(** * OAuthManager: token lifecycle of the OAuth2 / OpenID-Connect client

    The repository ships three generations of the manager class:
    - [src/index.js]   the browser class built by webpack        (module [IndexJs]),
    - its TypeScript port with [logout]/[login]                   (module [IndexTs]),
    - the rewritten [OAuthManager] with [saveTokens]/[clearTokens]
      and optional HMAC request signing                           (module [Manager]).

    Each method is embedded as a function in a small state-and-exception
    monad over the instance fields, the key/value storage, and the log of
    HTTP requests handed to [fetch].  The collaborators the classes do not
    implement (clock, transport, random source, hash functions, popup
    window) are the fields of an environment record. *)

From Stdlib Require Import ZArith NArith Ascii String DecimalString DecimalZ List Lia.
From stdpp Require Import gmap strings list fin_maps.

Local Open Scope Z_scope.

(* ===================================================================== *)
(** ** The JavaScript values the classes manipulate *)
(* ===================================================================== *)

Module JS.

(** Numbers are the integers plus NaN: every number the classes compute
    with is a millisecond timestamp or a lifetime in seconds.  A double
    holds every integer up to 2^53 in magnitude, and on such operands
    with such a result its sum and product are the exact ones; beyond
    that range doubles round, and fractions are not represented here.
    Statements about numbers the classes compute carry the range. *)
Inductive Number := NaN | Int (z : Z).

(** [Number.MAX_SAFE_INTEGER], 2^53 - 1, and [Number.isSafeInteger] on an
    integer. *)
Definition MAX_SAFE_INTEGER : Z := 9007199254740991.

Definition isSafeInteger (z : Z) : bool :=
  (- MAX_SAFE_INTEGER <=? z) && (z <=? MAX_SAFE_INTEGER).

Inductive Value :=
| Undefined
| Null
| Num (n : Number)
| Str (s : string).

Definition is_empty (s : string) : bool :=
  match s with EmptyString => true | String _ _ => false end.

(** ToBoolean: what [if (v)], [!v], [v || w] and [v ? a : b] test. *)
Definition truthy (v : Value) : bool :=
  match v with
  | Undefined | Null => false
  | Num NaN => false
  | Num (Int z) => negb (z =? 0)
  | Str s => negb (is_empty s)
  end.

(** Number::toString: NaN, and the decimal digits of an integer.  That
    is what [String(n)] prints for every integer below 10^21, the safe
    integers among them; from 10^21 on it prints an exponent form, which
    is not modelled. *)
Definition NumberToString (n : Number) : string :=
  match n with
  | NaN => "NaN"
  | Int z => NilZero.string_of_int (Z.to_int z)
  end.

(** ToString: string concatenation, [String(v)], and what
    [localStorage.setItem] stores. *)
Definition ToString (v : Value) : string :=
  match v with
  | Undefined => "undefined"
  | Null => "null"
  | Num n => NumberToString n
  | Str s => s
  end.

(** StringToNumber on the strings the classes store: the empty string
    is 0, a decimal integer literal with an optional minus sign is that
    integer, and "NaN" or any text that is no numeric literal is NaN.
    The other numeric literals of the language (a fraction, an exponent,
    a leading plus sign, surrounding white space, Infinity, a 0x, 0o or
    0b prefix) are outside this fragment: they are read as NaN here, and
    statements about stored numbers are made for the strings in
    [decimal_integer]. *)
Definition StringToNumber (s : string) : Number :=
  if is_empty s then Int 0
  else match NilZero.int_of_string s with
       | Some d => Int (Z.of_int d)
       | None => NaN
       end.

(** [s] is an integer the way [String(n)] prints it: digits without
    leading zeros, after a minus sign for a negative one. *)
Definition decimal_integer (s : string) : bool :=
  match StringToNumber s with
  | Int z => String.eqb s (NumberToString (Int z))
  | NaN => false
  end.
Lemma searchsorted_interval (bins : list float64) :
  forall i lo hi, increasing bins = true ->
                  nth_error bins i = Some lo -> nth_error bins (S i) = Some hi ->
                  fltb lo v = true -> fleb v hi = true ->
                  searchsorted_left bins v = S i.
Proof.
  induction bins as [| a t IH]; intros i lo hi Hinc Hlo Hhi Hlt Hle.
  - destruct i; discriminate Hlo.
  - destruct i as [| i]; cbn [nth_error] in Hlo, Hhi; cbn [searchsorted_left].
    + injection Hlo as <-. rewrite Hlt.
      destruct t as [| b t]; [discriminate Hhi |].
      cbn [nth_error] in Hhi. injection Hhi as <-.
      cbn [searchsorted_left]. rewrite (fleb_not_fltb _ _ Hle). reflexivity.
    + assert (Hav : fltb a v = true).
      { apply fltb_trans with lo; [| exact Hlt].
        apply (increasing_head_lt t a i lo); assumption. }
      rewrite Hav. f_equal.
      apply (IH i lo hi); try assumption. apply (increasing_tail a). exact Hinc.
Qed.

Lemma searchsorted_above_last (bins : list float64) :
  forall n en, increasing bins = true -> nth_error bins n = Some en ->
               S n = List.length bins -> fltb en v = true ->
               searchsorted_left bins v = List.length bins.
Proof.
  induction bins as [| a t IH]; intros n en Hinc Hnth Hlen Hlt.
  - discriminate Hlen.
  - cbn [searchsorted_left List.length].
    destruct n as [| n]; cbn [nth_error] in Hnth.
    + injection Hnth as <-. rewrite Hlt.
      destruct t; [reflexivity | discriminate Hlen].
    + assert (Hav : fltb a v = true).
      { apply fltb_trans with en; [| exact Hlt].
        apply (increasing_head_lt t a n en); assumption. }
      rewrite Hav. f_equal. apply (IH n en); try assumption.
      * apply (increasing_tail a). exact Hinc.
      * cbn [List.length] in Hlen. lia.
Qed.
End Cut.

(** With valid bins the call returns: the label at [ids - 1], or NaN. *)
Lemma cut_valid (v : float64) (bins : list float64) (labels : list string) :
  increasing bins = true -> S (List.length labels) = List.length bins ->
  cut v bins labels =
  let ids := searchsorted_left bins v in
  if isna v || (ids =? List.length bins) || (ids =? 0) then Ok None
  else Ok (nth_error labels (ids - 1)).
Proof.
  intros Hinc Hlen. unfold cut. rewrite Hinc, Hlen, Nat.eqb_refl. reflexivity.
Qed.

Exercise »
Copy out, exactly and alone, the lines of the entries above between the ones holding "(** ** The JavaScript" and "literal is NaN.", inclusive.

Answer area »
(** ** The JavaScript values the classes manipulate *)
(* ===================================================================== *)

Module JS.

(** Numbers are the integers plus NaN: every number the classes compute
    with is a millisecond timestamp or a lifetime in seconds.  A double
    holds every integer up to 2^53 in magnitude, and on such operands
    with such a result its sum and product are the exact ones; beyond
    that range doubles round, and fractions are not represented here.
    Statements about numbers the classes compute carry the range. *)
Inductive Number := NaN | Int (z : Z).

(** [Number.MAX_SAFE_INTEGER], 2^53 - 1, and [Number.isSafeInteger] on an
    integer. *)
Definition MAX_SAFE_INTEGER : Z := 9007199254740991.

Definition isSafeInteger (z : Z) : bool :=
  (- MAX_SAFE_INTEGER <=? z) && (z <=? MAX_SAFE_INTEGER).

Inductive Value :=
| Undefined
| Null
| Num (n : Number)
| Str (s : string).

Definition is_empty (s : string) : bool :=
  match s with EmptyString => true | String _ _ => false end.

(** ToBoolean: what [if (v)], [!v], [v || w] and [v ? a : b] test. *)
Definition truthy (v : Value) : bool :=
  match v with
  | Undefined | Null => false
  | Num NaN => false
  | Num (Int z) => negb (z =? 0)
  | Str s => negb (is_empty s)
  end.

(** Number::toString: NaN, and the decimal digits of an integer.  That
    is what [String(n)] prints for every integer below 10^21, the safe
    integers among them; from 10^21 on it prints an exponent form, which
    is not modelled. *)
Definition NumberToString (n : Number) : string :=
  match n with
  | NaN => "NaN"
  | Int z => NilZero.string_of_int (Z.to_int z)
  end.

(** ToString: string concatenation, [String(v)], and what
    [localStorage.setItem] stores. *)
Definition ToString (v : Value) : string :=
  match v with
  | Undefined => "undefined"
  | Null => "null"
  | Num n => NumberToString n
  | Str s => s
  end.

(** StringToNumber on the strings the classes store: the empty string
    is 0, a decimal integer literal with an optional minus sign is that
    integer, and "NaN" or any text that is no numeric literal is NaN.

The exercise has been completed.